_About this task_: Every line below that holds the string "values" should be copied.

_Collected data entries_:
○ ○ ○ ○

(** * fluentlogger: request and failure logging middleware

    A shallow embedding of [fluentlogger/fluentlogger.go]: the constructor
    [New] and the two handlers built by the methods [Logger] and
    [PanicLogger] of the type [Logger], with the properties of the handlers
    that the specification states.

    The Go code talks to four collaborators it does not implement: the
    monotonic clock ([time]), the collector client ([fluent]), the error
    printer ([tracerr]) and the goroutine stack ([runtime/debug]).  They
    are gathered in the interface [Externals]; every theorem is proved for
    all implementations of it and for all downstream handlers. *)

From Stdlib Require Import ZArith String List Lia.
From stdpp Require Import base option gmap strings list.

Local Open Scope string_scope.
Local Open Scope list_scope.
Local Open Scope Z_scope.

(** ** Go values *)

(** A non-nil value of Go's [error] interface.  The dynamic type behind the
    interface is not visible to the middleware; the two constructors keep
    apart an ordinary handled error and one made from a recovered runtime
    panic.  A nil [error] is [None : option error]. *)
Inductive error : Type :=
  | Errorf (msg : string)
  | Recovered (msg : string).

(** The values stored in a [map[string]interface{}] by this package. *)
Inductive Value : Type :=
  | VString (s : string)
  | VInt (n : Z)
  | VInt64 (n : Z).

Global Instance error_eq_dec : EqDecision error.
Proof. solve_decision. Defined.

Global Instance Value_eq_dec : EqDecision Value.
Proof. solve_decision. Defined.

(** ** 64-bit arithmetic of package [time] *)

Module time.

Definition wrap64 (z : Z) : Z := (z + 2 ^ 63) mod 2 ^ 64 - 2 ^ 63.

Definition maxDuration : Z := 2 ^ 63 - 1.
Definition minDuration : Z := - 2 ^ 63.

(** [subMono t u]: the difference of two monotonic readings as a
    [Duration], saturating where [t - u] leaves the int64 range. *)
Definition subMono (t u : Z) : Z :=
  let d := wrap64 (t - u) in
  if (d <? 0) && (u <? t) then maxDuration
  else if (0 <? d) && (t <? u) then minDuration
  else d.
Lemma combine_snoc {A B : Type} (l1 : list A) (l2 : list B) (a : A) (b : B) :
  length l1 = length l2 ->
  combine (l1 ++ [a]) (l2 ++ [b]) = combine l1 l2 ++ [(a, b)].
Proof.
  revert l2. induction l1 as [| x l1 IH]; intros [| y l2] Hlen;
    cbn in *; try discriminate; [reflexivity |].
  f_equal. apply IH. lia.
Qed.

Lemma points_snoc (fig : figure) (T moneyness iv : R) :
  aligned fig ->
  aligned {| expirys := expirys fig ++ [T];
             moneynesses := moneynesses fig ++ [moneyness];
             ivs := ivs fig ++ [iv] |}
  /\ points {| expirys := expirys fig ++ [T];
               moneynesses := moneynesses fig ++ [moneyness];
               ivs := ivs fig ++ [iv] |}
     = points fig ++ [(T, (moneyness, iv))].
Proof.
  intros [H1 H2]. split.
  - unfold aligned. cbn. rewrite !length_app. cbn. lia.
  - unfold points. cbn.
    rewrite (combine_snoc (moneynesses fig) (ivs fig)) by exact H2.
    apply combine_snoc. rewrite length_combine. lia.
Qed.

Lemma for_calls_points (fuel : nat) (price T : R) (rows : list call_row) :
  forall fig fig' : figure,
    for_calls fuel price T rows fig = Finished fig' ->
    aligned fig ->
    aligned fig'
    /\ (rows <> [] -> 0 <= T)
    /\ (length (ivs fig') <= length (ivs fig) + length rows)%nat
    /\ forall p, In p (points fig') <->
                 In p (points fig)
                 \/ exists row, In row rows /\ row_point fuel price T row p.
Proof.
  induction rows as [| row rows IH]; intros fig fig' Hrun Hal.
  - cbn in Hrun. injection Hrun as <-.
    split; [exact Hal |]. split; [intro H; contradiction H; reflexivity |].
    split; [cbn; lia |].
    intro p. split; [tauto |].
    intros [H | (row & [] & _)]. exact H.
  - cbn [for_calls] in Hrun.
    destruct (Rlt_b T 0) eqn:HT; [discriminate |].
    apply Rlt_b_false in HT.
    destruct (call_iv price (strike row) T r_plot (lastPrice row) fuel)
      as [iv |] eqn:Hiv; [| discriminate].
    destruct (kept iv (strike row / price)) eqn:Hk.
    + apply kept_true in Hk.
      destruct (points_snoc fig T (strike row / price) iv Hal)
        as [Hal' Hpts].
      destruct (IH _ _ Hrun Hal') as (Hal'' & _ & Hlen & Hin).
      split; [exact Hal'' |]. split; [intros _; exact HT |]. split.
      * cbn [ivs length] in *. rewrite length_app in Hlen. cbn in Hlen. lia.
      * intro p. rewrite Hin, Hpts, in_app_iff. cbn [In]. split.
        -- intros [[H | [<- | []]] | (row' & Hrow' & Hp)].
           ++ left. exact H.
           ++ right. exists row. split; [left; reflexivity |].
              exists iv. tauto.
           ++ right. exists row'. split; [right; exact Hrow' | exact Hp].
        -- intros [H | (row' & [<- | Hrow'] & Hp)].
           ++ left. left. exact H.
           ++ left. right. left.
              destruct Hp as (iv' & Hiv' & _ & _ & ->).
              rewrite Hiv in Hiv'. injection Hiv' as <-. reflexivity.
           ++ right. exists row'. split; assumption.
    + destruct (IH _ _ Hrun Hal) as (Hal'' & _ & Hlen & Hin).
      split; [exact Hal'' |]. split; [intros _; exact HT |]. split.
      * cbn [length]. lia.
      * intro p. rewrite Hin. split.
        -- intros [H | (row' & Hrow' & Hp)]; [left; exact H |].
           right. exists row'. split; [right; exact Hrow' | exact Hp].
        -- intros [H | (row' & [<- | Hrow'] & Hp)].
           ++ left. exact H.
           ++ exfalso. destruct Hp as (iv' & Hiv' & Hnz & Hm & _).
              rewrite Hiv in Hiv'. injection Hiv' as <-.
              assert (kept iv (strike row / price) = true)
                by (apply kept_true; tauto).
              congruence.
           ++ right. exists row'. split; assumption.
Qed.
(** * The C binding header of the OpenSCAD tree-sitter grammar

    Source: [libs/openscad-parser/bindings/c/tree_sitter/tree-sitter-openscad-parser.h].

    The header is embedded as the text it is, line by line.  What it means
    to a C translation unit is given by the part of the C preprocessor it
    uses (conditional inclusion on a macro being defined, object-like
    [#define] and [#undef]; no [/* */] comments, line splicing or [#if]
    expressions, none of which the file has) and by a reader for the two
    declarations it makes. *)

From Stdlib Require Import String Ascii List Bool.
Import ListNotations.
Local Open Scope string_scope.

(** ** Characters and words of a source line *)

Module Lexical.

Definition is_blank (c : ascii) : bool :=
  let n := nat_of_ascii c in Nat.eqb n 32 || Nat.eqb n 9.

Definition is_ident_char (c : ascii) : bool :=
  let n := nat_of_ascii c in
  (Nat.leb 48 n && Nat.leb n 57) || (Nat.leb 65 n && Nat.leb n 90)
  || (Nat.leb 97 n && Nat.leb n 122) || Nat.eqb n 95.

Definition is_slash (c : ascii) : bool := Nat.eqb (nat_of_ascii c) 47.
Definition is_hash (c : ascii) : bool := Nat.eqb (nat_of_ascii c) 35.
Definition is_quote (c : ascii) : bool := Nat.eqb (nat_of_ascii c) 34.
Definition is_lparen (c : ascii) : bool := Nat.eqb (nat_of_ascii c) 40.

○ ○ ○ ○

_Solution to the exercise_:
(** ** Go values *)
(** The values stored in a [map[string]interface{}] by this package. *)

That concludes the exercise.